If you ship an MCP server, this is the kind of harness that catches regressions before a user’s agent does.
- MCP is a wire protocol, not just an SDK convenience. Behaviour lives across
initialize, capability negotiation, listing surfaces (tools/*,resources/*,prompts/*), and eventualtools/calltraffic. - There is no shared conformance suite most teams run against—everyone reinvents smoke tests.
- CI wants artifacts: machine-readable results, stable exit codes, and reports that integrate with GitHub Actions, Jenkins, GitLab, etc.

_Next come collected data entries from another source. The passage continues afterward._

(* ===== verification/Merkle.v ===== *)
(** * Merkle trees (crypto/merkle/src/lib.rs, crypto/merkle/src/streaming.rs)

    The root over a list of hashes, computed level by level in one array, and by a
    builder that takes the leaves one at a time and keeps a stack of full subtrees.
    Both are the root of the same tree: the leaves padded on the right to a power of
    two, where a missing right child counts as the zero hash.  The hasher is a class. *)

From S2P Require Import Prelude Bytes Transaction Sighash.

Class MerkleHasher := merkle_digest : bytes → Hash.

Section merkle.
Context `{MerkleHasher}.

Definition merkle_hash_with_hasher (left right : Hash) : Hash := merkle_digest (left ++ right).

(** ** The array *)

(** [usize::next_power_of_two]. *)
Definition next_power_of_two (n : nat) : nat := 2 ^ Nat.log2_up n.

(** One turn of the second loop: the node at [offset] from its children at [i] and [i + 1]. *)
Definition merkle_node {E} (next_pot k : nat) (merkles : list (option Hash)) : res E (list (option Hash)) :=
  let offset := (next_pot + k)%nat in
  let i := (2 * k)%nat in
  left ← idx merkles i;
  match left with
  | None => upd merkles offset None
  | Some l => right ← idx merkles (i + 1); upd merkles offset (Some (merkle_hash_with_hasher l (default ZERO_HASH right)))
  end.
Lemma diff_from_defined u d other :
  diff_of u d → diff_of u other → proper d → proper other →
  ∃ d', diff_from d other = Ok d' ∧
    ∀ k,
      let rr := match add d !! k with
                | Some e => if scored (add other !! k) (block_daa_score e) then None else Some e
                | None => None end in
      let ra := match remove d !! k with
                | Some e => if scored (remove other !! k) (block_daa_score e) then None else Some e
                | None => None end in
      remove d' !! k = match remove other !! k with Some e => if scored (remove d !! k) (block_daa_score e) then rr else Some e | None => rr end ∧
      add d' !! k = match add other !! k with Some e => if scored (add d !! k) (block_daa_score e) then ra else Some e | None => ra end.
Proof.
  intros Hd Ho Hp Hp'. unfold diff_from.
  rewrite (proj2 (intersects_with_rule_None (remove d) (add other) _)).
  2:{ intros k v1 v2 H1' H2'. apply Hd in H1'. destruct (replaced_at u other k v1 v2 Ho Hp' H1' H2') as [Hr Hne].
      rewrite (proj2 (Z.eqb_neq _ _) Hne). unfold contains_with_daa_score at 2. rewrite Hr, Z.eqb_refl. by rewrite orb_true_r. }
  rewrite (proj2 (intersects_with_rule_None (add d) (remove other) _)).
  2:{ intros k v1 v2 H1' H2'. apply Ho in H2'. destruct (replaced_at u d k v2 v1 Hd Hp H2' H1') as [Hr Hne].
      rewrite (proj2 (Z.eqb_neq _ _)) by done. unfold contains_with_daa_score at 1. by rewrite Hr, Z.eqb_refl. }
  rewrite (proj2 (intersects_with_rule_None (remove d) (remove other) _)).
  2:{ intros k v1 v2 H1' H2'. apply Hd in H1'. apply Ho in H2'. assert (v1 = v2) as -> by congruence. by rewrite Z.eqb_refl. }
  pose proof (λ k, lookup_subtraction_remainder (add d) (add other) ∅ ∅ k) as Hsub.
  destruct (subtraction_with_remainder_having_daa_score_in_place (add d) (add other) ∅ ∅) as [rr both].
  assert (intersects both (remove d) = intersects both (remove other)) as ->.
  { assert (∀ k, is_Some (both !! k) → (is_Some (remove d !! k) ↔ is_Some (remove other !! k))) as Hboth.
    { intros k [e He]. destruct (Hsub k) as [_ Hb]. rewrite Hb, lookup_empty in He. destruct (add d !! k) as [a|] eqn:Ha; [|done].
      unfold contains_with_daa_score in He. destruct (add other !! k) as [a'|] eqn:Ha'; [|done].
      split; intros [r Hr]; [apply Hd in Hr|apply Ho in Hr]; exists r; [by apply (replaced_at u other k r a')|by apply (replaced_at u d k r a)]. }
    apply eq_true_iff_eq. rewrite !intersects_spec. split; intros (k & Hb & Hr); exists k; (split; [done|]); by apply (Hboth k Hb). }
  rewrite eqb_reflx. cbn [negb]. eexists. split; [done|]. intros k. cbn [add remove]. rewrite !lookup_subtraction, lookup_empty.
  destruct (Hsub k) as [-> _]. rewrite lookup_empty. done.
Qed.

Lemma difference_at u d other d' k :
  diff_of u d → diff_of u other → proper d → proper other → from origin (add d) → from origin (add other) →
  remove d' !! k =
    match remove other !! k with
    | Some e => if scored (remove d !! k) (block_daa_score e) then
        match add d !! k with Some e => if scored (add other !! k) (block_daa_score e) then None else Some e | None => None end else Some e
    | None => match add d !! k with Some e => if scored (add other !! k) (block_daa_score e) then None else Some e | None => None end end →
  add d' !! k =
    match add other !! k with
    | Some e => if scored (add d !! k) (block_daa_score e) then
        match remove d !! k with Some e => if scored (remove other !! k) (block_daa_score e) then None else Some e | None => None end else Some e
    | None => match remove d !! k with Some e => if scored (remove other !! k) (block_daa_score e) then None else Some e | None => None end end →
  (∀ e, remove d' !! k = Some e → apply_diff u d !! k = Some e) ∧
  (∀ e, add d' !! k = Some e → apply_diff u d !! k = None ∨ is_Some (remove d' !! k)) ∧
  (∀ a r, add d' !! k = Some a → remove d' !! k = Some r → block_daa_score a ≠ block_daa_score r) ∧
  composed_get (λ o, apply_diff u d !! o) d' k = apply_diff u other !! k.
Proof.
  intros Hd Ho Hp Hp' Hf Hf' Hr Ha. pose proof (one_diff_at u d k Hd Hp) as H1'. pose proof (one_diff_at u other k Ho Hp') as H2'.
  assert (∀ e e', add d !! k = Some e → add other !! k = Some e' → block_daa_score e = block_daa_score e' → e = e') as Hsame.
  { intros e e' He He' Hs. by apply (from_same origin (add d) (add other) k). }
  rewrite !lookup_apply. unfold composed_get. rewrite lookup_apply. unfold composed_get. rewrite Hr, Ha. clear Hr Ha. unfold scored.
  inversion H1'; inversion H2'; subst;
    repeat match goal with H : _ = _ !! k |- _ => rewrite <- H in *; clear H end; simplify_eq;
    repeat match goal with H : u !! k = _ |- _ => rewrite H in *; clear H end; simplify_eq;
    rewrite ?Z.eqb_refl;
    repeat match goal with |- context [block_daa_score ?a =? block_daa_score ?b] => destruct (Z.eqb_spec (block_daa_score a) (block_daa_score b)) end;
    try (assert (False) by (simpl in *; congruence); done);
    try (match goal with Hs : ∀ e e', Some ?x = Some e → Some ?y = Some e' → _ |- _ => assert (x = y) by (apply Hs; congruence); subst end);
    naive_solver.
Qed.

Lemma with_diff_spec u d other :
  diff_of u d → diff_of (apply_diff u d) other → from origin u → diff_from_origin origin other →
  ∃ d', with_diff d other = Ok d' ∧ diff_of u d' ∧ (proper d → proper d') ∧ apply_diff u d' = apply_diff (apply_diff u d) other.
Proof.
  intros Hd Ho Hu Hf. destruct (with_diff_defined u d other Hd Ho) as [d' Hw]. exists d'. split; [done|].
  pose proof (λ k, composed_at u d other d' k Hd Ho Hw Hu Hf) as Hat. split_and!.
  - split; intros k; apply (Hat k).
  - intros Hp k a r Ha Hr. destruct (Hat k) as (_ & _ & _ & _ & Hpr). destruct (Hpr a r Ha Hr) as [?|[? ?]]; [done|]. by apply (Hp k).
  - apply map_eq. intros k. rewrite !lookup_apply. apply (Hat k).
Qed.

Lemma diff_from_spec u d other :
  diff_of u d → diff_of u other → proper d → proper other → from origin (add d) → from origin (add other) →
  ∃ d', diff_from d other = Ok d' ∧ diff_of (apply_diff u d) d' ∧ proper d' ∧ apply_diff (apply_diff u d) d' = apply_diff u other.
Proof.
  intros Hd Ho Hp Hp' Hf Hf'. destruct (diff_from_defined u d other Hd Ho Hp Hp') as (d' & Hw & Hlk). exists d'. split; [done|].
  pose proof (λ k, difference_at u d other d' k Hd Ho Hp Hp' Hf Hf' (proj1 (Hlk k)) (proj2 (Hlk k))) as Hat. split_and!.
  - split; intros k; apply (Hat k).
  - intros k. apply (Hat k).
  - apply map_eq. intros k. rewrite lookup_apply. apply (Hat k).
Qed.
End algebra.

(** C21. The diffs of UTXO sets form an algebra over the sets.  For every order in which the
    hash maps are visited: the composition of a diff of a set with a diff of the result is
    defined, and is a diff of the set with the effect of both; the difference of two diffs
    of one set is defined, and leads from the result of the first to that of the second;
    the reversal of a diff undoes it; and the composed view over a set reads the set that
    the diff leads to.  The entries are those that their outpoint and
    score determine. *)
Theorem utxo_diff_algebra `{HashOrderLaws} origin u d other third :
  diff_of u d → diff_of (apply_diff u d) other → diff_of u third → proper d → proper third →
  from origin u → diff_from_origin origin d → diff_from_origin origin other → diff_from_origin origin third →
  (∃ d', with_diff d other = Ok d' ∧ diff_of u d' ∧ proper d' ∧ apply_diff u d' = apply_diff (apply_diff u d) other) ∧
  (∃ d', diff_from d third = Ok d' ∧ diff_of (apply_diff u d) d' ∧ proper d' ∧ apply_diff (apply_diff u d) d' = apply_diff u third) ∧
  (diff_of (apply_diff u d) (to_reversed d) ∧ apply_diff (apply_diff u d) (to_reversed d) = u) ∧
  (∀ o, composed_get (λ o, u !! o) d o = apply_diff u d !! o).
Proof.
  intros Hd Ho Ht Hp Hp' Hu [Hfd _] Hfo [Hft _]. split_and!.
  - destruct (with_diff_spec origin u d other Hd Ho Hu Hfo) as (d' & ? & ? & Hpr & ?). exists d'. split_and!; auto.
  - by apply (diff_from_spec origin).
  - by apply reversed_undoes.
  - by apply reversed_undoes.
  - intros o. by rewrite lookup_apply.
Qed.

mcp-check is a small, opinionated runner focused on repeatable black-box validation: declarative suites in JSON, a Rust core for speed and safety, and a thin Python façade for teams that orchestrate everything in pytest.
| Capability | Notes |
|---|---|
| Stdio transport | Spawns your server as a subprocess; newline-delimited JSON-RPC as per common MCP stdio practice. |
| HTTP (experimental) | Optional JSON-RPC POST + Mcp-Session-Id client for bring-up; stdio remains the primary tested path. |
| Real handshake | Sends initialize, validates a sane initialize result, then notifications/initialized. |
| Declarative suites | JSON files with server, scenarios, and steps (send + expect). |
| Subset matching | Deep object subset + order-independent array matching for flexible assertions on result. |
| JSON Schema (v2) | Inline result_schema and/or on-disk result_schema_path (relative to the suite file). |
| Starter conformance pack | mcp-check conformance runs schema-backed checks for tools/list, resources/list, and prompts/list. |
| JUnit + JSON reports | --junit for CI dashboards; --report for a JSON copy; human-readable summary on stdout. |
| Protocol version flag | --protocol-version passed through initialize (default 2024-11-05). |
| Rust library | Embed run_suite, McpStdioSession, matchers, and JUnit rendering in your own tooling. |
| Python wrapper | Subprocess bridge around the CLI—stdlib only at runtime. |
Non-goals (today): Streamable HTTP / SSE, server-initiated client requests, or a full formal verification of every MCP edge case. Experimental JSON-RPC-over-HTTP exists for local bring-up, but it is not yet parity-tested like stdio. The mcp-check fuzz command is a crash smoke tool (randomised params and methods on a fixed suite step), not protocol-aware framing fuzzing. The project is intentionally narrow so it stays fast to adopt and hard to misuse.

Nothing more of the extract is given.